Source data section start

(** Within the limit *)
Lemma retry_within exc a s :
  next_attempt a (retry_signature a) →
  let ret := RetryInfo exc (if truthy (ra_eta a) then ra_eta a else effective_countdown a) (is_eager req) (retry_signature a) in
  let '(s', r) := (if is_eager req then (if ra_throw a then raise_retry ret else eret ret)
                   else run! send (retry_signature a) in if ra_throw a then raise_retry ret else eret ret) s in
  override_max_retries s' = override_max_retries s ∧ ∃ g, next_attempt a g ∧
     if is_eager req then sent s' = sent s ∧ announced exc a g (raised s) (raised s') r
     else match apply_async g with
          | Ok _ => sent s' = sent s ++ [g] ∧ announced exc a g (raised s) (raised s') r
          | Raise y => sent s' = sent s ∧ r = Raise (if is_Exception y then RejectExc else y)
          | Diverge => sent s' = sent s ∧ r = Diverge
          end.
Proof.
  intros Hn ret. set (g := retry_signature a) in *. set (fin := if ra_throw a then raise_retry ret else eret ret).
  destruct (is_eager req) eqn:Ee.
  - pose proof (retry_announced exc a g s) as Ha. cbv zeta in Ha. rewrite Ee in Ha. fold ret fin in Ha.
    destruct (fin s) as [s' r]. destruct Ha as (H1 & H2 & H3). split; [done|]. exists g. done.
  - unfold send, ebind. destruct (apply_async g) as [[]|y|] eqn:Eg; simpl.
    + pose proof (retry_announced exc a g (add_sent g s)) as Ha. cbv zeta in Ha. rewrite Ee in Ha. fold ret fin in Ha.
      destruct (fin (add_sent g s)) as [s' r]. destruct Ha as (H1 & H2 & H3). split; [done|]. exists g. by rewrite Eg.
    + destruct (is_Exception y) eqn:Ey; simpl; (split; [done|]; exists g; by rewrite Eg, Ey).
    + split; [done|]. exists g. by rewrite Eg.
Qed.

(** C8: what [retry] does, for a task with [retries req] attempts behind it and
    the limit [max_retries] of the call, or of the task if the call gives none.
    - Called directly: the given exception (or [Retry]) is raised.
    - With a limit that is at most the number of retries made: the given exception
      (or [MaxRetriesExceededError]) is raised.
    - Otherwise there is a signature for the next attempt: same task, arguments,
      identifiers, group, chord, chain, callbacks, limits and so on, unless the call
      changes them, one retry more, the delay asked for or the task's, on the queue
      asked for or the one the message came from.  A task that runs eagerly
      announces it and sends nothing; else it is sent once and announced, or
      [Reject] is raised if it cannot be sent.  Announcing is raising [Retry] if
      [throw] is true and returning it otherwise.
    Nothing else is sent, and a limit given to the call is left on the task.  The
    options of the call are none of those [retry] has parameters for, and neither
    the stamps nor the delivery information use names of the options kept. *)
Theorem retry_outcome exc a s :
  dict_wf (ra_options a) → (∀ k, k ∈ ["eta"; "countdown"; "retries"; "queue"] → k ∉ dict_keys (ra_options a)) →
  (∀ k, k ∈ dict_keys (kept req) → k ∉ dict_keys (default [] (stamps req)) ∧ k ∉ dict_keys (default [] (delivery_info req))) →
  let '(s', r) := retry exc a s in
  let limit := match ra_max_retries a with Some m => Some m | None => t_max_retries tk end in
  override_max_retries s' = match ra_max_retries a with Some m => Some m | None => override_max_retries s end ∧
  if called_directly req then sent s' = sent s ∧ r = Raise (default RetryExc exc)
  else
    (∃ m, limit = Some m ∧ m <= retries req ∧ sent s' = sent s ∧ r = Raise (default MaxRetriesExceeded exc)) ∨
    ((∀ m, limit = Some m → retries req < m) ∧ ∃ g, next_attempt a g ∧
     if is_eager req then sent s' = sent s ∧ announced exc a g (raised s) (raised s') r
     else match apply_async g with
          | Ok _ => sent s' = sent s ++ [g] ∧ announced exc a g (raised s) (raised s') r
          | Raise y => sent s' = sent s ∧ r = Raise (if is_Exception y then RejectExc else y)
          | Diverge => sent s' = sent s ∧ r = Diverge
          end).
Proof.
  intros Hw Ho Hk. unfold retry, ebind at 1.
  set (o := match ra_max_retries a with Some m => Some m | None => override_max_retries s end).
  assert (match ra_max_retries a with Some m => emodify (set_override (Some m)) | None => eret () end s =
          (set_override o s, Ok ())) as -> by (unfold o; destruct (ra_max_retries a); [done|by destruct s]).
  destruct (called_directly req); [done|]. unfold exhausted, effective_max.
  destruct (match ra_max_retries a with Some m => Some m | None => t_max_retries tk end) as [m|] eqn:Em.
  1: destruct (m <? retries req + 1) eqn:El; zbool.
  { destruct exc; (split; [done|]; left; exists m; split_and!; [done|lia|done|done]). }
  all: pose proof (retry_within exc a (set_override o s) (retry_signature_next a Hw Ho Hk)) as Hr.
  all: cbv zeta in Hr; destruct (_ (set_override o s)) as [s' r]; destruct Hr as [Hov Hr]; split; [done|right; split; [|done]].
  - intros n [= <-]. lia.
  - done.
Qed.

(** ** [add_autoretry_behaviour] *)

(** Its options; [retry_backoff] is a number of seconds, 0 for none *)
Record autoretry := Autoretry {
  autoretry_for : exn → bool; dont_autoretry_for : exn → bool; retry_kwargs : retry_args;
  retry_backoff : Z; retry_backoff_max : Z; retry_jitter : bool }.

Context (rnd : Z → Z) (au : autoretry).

Source data section end

> [Exercise instructions]: In the entries above, some lines hold the string "stamps". Copy each of them.

> [Exercise answer]:
    the stamps nor the delivery information use names of the options kept. *)
  (∀ k, k ∈ dict_keys (kept req) → k ∉ dict_keys (default [] (stamps req)) ∧ k ∉ dict_keys (default [] (delivery_info req))) →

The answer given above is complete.